*DATA SECTION*:
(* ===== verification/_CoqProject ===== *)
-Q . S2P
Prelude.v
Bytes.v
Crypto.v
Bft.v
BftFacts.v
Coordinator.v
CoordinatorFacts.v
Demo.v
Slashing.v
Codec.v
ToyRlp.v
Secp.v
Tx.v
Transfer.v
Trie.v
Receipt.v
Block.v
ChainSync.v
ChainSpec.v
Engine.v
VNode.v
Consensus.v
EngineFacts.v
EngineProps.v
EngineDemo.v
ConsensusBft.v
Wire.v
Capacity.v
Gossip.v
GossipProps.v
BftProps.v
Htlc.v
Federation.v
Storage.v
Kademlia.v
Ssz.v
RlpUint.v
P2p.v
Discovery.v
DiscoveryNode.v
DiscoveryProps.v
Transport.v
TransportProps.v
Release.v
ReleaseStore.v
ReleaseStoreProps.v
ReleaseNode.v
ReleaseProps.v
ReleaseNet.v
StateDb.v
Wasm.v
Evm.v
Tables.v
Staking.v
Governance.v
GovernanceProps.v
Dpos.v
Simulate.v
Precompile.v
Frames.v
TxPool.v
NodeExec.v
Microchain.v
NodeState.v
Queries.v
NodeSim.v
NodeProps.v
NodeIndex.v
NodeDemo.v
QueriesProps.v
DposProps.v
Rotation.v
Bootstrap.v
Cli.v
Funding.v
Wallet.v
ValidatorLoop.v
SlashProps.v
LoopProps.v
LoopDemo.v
---
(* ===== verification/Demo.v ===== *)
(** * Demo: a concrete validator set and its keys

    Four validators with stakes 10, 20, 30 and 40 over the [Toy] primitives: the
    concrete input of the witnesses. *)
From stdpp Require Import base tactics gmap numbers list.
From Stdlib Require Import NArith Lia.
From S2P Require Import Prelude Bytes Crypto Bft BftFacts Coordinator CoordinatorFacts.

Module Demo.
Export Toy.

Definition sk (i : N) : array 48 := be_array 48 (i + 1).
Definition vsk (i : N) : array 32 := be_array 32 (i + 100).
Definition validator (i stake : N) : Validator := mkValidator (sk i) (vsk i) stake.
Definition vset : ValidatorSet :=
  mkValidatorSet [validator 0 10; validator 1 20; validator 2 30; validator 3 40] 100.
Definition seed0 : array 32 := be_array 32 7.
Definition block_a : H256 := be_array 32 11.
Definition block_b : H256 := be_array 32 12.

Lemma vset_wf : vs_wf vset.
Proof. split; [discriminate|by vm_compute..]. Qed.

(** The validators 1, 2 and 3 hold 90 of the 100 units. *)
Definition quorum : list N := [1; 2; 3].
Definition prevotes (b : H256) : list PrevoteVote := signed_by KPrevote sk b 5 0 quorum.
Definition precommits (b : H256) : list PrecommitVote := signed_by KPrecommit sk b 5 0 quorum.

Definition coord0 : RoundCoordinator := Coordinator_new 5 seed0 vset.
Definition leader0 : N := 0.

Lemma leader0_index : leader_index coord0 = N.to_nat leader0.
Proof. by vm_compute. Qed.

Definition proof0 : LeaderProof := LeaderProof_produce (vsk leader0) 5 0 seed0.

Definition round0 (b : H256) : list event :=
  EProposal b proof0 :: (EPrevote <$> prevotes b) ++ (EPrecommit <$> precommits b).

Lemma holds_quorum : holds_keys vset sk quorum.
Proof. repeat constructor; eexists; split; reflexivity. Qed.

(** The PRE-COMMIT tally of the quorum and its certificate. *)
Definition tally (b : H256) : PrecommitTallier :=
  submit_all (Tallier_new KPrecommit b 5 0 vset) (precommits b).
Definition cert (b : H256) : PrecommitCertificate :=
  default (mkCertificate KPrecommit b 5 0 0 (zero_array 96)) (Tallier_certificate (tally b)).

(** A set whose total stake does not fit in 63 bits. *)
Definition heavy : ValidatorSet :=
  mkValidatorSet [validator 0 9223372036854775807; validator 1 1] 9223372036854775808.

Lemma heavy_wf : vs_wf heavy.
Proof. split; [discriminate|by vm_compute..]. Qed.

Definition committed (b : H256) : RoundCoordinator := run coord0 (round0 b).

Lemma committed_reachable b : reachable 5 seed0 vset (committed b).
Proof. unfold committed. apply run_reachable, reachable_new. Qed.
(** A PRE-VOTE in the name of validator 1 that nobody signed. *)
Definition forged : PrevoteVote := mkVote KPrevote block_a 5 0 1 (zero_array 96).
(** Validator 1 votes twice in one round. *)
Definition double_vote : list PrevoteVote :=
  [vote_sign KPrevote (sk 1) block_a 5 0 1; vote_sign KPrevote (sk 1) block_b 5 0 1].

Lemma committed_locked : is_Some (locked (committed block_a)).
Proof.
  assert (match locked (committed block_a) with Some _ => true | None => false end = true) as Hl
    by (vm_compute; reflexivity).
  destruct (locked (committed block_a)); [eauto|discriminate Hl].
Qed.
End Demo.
---
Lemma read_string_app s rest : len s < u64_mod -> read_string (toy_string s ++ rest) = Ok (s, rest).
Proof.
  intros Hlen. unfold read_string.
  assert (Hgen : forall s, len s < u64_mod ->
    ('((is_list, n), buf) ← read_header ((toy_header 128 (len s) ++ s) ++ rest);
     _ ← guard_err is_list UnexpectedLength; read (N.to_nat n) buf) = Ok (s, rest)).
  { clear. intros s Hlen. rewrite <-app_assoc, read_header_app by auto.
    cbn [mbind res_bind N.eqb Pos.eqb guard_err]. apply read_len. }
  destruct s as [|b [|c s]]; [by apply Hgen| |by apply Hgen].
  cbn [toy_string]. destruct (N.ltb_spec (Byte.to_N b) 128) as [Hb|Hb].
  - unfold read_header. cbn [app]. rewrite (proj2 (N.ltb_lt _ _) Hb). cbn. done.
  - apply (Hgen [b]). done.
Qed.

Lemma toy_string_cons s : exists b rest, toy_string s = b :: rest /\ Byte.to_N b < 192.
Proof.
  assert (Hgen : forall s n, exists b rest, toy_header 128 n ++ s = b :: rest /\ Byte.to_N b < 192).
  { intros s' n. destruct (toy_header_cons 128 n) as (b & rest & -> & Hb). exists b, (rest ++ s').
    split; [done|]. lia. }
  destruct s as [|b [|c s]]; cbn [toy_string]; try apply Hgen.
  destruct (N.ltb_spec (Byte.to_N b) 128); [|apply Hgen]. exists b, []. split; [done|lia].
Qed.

*WORK REQUIRED*:
Go through the listing above and state how many of its lines contain "BftFacts", with no other words.

*EXERCISE OUTPUT*:
2